Data shown

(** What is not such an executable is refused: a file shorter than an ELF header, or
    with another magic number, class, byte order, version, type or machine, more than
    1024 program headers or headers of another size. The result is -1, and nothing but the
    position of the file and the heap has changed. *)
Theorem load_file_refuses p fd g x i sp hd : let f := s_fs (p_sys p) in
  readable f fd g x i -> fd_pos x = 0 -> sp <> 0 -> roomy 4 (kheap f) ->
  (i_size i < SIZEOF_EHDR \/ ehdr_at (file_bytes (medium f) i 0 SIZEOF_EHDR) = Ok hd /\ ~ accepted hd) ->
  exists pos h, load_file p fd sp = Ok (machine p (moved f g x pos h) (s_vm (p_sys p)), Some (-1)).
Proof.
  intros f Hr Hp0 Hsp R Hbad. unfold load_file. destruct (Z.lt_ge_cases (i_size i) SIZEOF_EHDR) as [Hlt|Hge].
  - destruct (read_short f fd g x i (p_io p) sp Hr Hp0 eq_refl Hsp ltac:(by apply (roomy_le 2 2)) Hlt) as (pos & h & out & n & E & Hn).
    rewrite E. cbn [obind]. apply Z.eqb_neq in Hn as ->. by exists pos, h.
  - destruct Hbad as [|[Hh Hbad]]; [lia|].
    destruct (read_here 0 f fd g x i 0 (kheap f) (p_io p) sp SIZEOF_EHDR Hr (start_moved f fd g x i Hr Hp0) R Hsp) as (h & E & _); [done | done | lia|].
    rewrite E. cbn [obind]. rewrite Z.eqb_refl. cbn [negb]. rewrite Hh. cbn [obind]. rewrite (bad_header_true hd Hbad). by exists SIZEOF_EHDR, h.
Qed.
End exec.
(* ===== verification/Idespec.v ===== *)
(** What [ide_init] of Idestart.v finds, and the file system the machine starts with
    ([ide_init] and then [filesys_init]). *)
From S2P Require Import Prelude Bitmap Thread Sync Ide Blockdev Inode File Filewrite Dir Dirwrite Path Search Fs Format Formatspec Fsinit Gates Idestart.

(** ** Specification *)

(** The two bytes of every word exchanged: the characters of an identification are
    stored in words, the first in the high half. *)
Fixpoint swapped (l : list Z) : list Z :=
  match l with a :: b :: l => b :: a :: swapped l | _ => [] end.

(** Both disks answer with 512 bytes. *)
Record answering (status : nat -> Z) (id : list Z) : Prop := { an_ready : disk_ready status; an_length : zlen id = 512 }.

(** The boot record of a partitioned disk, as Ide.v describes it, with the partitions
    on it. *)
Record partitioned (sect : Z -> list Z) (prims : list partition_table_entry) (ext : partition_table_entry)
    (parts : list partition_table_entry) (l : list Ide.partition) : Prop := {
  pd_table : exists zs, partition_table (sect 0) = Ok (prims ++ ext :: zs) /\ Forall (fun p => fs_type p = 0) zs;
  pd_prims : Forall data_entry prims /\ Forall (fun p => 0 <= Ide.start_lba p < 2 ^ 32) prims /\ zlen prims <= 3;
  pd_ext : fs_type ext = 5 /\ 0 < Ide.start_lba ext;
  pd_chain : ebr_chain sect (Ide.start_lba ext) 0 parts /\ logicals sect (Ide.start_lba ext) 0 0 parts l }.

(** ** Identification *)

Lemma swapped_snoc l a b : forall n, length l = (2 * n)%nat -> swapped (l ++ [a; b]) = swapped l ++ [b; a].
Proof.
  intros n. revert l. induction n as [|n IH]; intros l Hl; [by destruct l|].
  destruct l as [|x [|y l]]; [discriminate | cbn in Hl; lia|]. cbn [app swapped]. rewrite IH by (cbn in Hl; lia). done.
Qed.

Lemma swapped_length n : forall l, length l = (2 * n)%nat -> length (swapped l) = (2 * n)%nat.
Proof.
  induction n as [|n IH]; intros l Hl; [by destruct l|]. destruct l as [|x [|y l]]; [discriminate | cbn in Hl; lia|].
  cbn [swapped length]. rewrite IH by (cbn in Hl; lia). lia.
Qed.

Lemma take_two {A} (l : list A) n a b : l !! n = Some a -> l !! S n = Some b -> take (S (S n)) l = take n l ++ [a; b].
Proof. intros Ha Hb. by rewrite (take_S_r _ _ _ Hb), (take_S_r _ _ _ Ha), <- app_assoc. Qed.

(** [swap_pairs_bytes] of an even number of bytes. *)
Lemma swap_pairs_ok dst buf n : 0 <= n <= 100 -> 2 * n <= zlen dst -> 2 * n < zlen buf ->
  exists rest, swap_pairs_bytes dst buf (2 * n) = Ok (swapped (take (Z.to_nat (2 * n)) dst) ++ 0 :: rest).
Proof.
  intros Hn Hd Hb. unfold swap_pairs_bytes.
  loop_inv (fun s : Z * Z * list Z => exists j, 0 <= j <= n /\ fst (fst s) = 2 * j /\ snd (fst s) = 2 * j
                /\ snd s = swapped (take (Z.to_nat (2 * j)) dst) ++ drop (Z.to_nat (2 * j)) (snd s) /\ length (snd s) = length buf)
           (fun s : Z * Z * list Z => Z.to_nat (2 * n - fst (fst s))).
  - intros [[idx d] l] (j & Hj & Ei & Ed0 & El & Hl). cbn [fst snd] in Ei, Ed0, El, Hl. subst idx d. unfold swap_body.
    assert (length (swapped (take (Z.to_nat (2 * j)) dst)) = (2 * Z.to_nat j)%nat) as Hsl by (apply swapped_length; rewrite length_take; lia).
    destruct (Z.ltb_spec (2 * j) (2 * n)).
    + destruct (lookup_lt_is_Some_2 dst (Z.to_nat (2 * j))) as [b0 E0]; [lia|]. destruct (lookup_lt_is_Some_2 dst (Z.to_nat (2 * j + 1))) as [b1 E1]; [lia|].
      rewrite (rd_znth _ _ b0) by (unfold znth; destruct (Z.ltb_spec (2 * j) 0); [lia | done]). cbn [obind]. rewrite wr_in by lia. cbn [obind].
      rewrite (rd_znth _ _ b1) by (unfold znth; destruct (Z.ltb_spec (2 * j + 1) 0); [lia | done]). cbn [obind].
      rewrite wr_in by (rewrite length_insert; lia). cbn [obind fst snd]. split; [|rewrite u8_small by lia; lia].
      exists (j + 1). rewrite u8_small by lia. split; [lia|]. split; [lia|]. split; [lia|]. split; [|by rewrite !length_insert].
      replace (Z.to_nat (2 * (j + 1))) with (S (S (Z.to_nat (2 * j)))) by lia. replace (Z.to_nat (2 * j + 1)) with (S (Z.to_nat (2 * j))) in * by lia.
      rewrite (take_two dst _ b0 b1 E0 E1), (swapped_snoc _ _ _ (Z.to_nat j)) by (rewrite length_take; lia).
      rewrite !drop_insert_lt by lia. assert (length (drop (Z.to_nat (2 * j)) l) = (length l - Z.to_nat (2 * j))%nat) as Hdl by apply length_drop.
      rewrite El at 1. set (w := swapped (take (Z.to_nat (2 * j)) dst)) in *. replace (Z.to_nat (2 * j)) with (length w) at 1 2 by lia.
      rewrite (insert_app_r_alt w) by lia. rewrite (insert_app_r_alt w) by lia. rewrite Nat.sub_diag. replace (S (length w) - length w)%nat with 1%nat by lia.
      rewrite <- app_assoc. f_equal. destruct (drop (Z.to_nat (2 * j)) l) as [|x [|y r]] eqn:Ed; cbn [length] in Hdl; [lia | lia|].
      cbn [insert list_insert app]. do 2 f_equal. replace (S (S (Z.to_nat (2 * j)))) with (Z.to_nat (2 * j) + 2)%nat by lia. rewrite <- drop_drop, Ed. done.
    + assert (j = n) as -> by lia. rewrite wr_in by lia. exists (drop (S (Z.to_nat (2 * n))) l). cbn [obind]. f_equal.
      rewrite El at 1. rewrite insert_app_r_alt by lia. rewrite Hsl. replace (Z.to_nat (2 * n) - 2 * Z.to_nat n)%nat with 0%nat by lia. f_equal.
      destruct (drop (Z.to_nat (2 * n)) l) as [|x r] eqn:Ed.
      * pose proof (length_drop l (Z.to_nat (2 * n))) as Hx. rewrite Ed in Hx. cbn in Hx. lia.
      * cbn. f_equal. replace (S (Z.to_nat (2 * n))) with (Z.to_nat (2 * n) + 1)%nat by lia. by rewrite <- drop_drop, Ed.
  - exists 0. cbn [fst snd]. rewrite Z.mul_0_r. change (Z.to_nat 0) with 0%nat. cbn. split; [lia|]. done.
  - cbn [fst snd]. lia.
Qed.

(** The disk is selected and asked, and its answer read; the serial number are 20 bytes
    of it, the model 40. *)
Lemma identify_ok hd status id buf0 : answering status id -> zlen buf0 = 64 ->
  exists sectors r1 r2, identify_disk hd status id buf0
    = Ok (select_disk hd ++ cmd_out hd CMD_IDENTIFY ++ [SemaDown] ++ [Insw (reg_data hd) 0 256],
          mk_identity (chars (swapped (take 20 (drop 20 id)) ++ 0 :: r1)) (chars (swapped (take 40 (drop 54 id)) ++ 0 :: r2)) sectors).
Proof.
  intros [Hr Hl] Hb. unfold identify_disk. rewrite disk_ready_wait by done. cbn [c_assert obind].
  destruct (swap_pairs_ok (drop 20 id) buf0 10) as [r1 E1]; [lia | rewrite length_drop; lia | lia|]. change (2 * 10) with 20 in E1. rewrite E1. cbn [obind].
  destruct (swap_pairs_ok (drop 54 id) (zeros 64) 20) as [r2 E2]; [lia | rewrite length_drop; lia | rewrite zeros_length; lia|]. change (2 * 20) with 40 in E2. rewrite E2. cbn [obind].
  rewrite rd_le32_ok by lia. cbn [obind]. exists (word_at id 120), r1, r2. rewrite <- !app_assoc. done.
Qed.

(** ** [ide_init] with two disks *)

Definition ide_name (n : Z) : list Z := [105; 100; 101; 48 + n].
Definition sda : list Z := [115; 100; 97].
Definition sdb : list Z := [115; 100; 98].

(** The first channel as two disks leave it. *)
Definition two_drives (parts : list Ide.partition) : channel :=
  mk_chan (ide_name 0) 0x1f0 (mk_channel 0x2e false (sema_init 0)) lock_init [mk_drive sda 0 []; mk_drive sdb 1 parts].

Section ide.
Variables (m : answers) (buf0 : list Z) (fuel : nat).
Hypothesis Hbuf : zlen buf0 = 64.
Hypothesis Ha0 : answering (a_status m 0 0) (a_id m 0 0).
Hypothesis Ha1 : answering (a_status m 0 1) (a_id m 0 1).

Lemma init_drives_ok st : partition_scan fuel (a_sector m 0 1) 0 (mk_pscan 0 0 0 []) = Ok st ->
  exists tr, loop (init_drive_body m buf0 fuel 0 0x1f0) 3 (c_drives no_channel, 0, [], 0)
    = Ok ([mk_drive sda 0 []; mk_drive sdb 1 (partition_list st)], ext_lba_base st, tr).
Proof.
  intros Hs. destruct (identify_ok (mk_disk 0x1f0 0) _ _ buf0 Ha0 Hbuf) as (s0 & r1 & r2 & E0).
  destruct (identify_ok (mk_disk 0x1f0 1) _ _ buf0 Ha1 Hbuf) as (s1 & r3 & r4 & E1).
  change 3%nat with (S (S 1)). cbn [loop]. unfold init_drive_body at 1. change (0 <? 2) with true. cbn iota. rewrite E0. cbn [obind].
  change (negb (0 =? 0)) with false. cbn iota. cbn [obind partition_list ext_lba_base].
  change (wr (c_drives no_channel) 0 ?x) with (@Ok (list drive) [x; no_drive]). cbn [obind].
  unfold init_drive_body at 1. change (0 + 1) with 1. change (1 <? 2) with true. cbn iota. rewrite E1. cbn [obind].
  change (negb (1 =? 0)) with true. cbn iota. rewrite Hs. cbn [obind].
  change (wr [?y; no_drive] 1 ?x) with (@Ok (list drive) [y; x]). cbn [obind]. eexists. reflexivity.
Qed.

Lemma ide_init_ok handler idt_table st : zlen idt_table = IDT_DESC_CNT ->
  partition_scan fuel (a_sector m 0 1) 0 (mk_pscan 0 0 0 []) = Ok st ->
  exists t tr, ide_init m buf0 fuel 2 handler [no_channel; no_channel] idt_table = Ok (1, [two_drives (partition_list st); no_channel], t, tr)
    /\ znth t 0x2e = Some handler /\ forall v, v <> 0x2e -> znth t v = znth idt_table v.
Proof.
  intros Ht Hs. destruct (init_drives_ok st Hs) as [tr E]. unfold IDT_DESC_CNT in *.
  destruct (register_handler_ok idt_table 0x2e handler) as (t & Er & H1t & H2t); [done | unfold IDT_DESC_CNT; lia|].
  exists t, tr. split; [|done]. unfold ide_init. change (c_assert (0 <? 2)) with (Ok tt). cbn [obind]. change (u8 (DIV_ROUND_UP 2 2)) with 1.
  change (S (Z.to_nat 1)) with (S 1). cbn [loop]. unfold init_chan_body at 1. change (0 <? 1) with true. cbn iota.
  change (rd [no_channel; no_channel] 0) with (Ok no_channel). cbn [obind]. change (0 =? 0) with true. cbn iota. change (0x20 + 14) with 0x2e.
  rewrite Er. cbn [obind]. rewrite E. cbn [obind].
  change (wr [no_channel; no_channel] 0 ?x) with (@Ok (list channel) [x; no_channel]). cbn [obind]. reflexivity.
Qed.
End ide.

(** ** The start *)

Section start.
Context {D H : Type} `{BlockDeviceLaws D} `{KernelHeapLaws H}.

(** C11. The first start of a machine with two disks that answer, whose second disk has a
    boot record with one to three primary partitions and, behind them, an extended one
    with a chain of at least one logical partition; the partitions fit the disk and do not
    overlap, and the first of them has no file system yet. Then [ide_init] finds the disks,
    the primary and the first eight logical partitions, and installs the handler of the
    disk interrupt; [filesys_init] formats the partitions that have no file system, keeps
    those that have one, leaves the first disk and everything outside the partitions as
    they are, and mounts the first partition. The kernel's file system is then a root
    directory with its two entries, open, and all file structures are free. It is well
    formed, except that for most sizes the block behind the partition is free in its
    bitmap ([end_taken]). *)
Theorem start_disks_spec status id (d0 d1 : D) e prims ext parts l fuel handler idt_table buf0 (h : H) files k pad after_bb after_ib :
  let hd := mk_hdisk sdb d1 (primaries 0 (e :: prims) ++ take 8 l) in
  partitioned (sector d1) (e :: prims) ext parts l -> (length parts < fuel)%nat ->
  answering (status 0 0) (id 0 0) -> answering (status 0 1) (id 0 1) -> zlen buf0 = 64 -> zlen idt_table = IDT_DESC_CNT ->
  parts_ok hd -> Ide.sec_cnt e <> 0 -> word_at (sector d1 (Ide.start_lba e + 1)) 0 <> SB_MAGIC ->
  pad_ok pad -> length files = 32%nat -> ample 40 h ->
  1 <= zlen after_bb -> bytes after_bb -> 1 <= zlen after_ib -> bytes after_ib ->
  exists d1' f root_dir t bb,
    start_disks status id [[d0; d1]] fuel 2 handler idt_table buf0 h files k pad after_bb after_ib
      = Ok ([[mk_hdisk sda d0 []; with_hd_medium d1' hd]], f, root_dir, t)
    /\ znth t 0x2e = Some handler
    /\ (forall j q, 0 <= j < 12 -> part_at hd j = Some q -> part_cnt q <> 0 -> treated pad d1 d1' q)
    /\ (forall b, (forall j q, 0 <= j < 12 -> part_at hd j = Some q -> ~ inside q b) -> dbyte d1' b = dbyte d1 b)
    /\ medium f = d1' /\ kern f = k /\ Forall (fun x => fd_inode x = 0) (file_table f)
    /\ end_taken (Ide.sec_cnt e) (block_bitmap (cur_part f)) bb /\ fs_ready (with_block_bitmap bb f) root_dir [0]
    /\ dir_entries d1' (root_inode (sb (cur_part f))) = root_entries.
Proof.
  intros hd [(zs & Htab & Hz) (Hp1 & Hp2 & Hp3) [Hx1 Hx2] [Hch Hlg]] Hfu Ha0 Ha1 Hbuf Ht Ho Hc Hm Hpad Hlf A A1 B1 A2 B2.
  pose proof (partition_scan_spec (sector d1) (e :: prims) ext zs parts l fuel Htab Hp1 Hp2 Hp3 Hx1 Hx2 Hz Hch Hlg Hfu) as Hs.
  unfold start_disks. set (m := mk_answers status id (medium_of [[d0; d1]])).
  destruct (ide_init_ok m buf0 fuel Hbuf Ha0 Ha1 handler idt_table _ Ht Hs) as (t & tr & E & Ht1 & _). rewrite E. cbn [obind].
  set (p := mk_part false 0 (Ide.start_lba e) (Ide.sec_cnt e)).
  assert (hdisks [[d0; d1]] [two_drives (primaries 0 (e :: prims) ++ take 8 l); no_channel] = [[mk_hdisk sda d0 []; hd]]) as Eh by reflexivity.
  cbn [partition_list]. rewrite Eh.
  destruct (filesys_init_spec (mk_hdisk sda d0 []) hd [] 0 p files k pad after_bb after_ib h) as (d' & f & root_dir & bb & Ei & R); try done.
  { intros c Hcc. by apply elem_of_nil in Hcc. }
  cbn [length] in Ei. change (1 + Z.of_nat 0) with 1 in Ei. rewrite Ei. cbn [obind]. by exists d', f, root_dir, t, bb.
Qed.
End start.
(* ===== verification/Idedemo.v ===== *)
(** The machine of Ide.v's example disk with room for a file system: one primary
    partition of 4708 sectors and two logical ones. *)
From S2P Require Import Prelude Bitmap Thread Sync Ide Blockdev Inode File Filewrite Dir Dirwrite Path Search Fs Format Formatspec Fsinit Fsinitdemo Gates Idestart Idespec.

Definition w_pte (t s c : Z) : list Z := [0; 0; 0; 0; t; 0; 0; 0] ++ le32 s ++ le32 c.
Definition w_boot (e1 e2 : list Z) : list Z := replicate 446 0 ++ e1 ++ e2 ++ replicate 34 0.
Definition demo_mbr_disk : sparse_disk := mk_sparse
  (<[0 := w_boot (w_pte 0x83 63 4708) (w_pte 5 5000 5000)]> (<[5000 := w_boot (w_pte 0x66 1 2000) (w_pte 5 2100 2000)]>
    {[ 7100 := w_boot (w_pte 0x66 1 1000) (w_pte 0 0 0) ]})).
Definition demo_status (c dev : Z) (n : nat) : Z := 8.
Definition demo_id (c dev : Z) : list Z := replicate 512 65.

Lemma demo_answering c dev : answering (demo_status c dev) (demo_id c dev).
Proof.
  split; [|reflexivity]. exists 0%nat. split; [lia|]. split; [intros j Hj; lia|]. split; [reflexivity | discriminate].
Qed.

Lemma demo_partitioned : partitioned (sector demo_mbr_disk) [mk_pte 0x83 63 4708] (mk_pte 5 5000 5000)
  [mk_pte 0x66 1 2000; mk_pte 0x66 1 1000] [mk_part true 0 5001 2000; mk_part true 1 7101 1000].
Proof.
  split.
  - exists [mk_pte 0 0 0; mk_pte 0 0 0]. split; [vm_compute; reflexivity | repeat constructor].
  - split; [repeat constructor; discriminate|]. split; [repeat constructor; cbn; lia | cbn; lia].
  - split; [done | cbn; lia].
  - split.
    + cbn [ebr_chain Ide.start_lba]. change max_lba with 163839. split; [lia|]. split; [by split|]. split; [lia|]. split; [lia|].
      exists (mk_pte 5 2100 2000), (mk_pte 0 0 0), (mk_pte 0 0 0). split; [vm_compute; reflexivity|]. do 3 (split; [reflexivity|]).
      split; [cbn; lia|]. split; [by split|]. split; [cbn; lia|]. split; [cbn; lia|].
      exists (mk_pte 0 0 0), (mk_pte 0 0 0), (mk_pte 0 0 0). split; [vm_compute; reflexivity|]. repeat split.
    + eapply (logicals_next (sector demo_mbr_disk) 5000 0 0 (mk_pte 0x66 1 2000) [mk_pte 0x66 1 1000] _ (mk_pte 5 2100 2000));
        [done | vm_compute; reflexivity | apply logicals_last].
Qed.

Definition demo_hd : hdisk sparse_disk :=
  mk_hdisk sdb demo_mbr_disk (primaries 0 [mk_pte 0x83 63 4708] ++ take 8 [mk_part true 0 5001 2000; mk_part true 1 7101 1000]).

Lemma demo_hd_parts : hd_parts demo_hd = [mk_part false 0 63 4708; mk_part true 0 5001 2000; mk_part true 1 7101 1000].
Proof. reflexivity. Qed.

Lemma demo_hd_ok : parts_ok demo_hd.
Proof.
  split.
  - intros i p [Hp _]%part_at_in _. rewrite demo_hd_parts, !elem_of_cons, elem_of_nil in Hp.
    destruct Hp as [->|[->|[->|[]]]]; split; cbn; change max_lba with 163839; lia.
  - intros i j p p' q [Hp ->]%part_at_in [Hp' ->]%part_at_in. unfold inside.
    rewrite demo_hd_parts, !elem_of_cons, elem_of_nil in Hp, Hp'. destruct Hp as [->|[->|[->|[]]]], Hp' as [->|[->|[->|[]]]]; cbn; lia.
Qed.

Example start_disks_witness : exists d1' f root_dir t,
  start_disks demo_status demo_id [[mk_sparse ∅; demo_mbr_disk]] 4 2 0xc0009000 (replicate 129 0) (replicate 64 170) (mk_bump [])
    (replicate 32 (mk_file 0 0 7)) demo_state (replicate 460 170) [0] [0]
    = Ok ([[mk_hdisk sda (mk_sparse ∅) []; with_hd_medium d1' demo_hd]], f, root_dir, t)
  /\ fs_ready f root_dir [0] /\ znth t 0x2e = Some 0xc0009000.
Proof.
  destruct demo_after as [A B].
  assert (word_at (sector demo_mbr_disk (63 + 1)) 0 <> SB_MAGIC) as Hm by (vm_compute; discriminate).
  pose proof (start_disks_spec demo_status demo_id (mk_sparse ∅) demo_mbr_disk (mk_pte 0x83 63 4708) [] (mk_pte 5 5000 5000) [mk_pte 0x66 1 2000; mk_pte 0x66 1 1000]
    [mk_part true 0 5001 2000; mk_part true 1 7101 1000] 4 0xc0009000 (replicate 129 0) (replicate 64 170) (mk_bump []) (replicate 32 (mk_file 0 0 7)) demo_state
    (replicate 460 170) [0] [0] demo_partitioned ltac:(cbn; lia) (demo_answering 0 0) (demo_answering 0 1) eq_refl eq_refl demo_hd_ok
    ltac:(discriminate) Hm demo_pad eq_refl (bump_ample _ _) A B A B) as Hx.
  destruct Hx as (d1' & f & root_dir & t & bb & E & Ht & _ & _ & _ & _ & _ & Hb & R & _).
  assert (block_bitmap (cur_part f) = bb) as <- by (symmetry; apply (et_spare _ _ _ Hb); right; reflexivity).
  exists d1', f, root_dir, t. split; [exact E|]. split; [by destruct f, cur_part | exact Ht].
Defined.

The task
Every line from the first through the one containing "readable f fd" in the listing above must be given again exactly, with nothing else alongside.

Written response
(** What is not such an executable is refused: a file shorter than an ELF header, or
    with another magic number, class, byte order, version, type or machine, more than
    1024 program headers or headers of another size. The result is -1, and nothing but the
    position of the file and the heap has changed. *)
Theorem load_file_refuses p fd g x i sp hd : let f := s_fs (p_sys p) in
  readable f fd g x i -> fd_pos x = 0 -> sp <> 0 -> roomy 4 (kheap f) ->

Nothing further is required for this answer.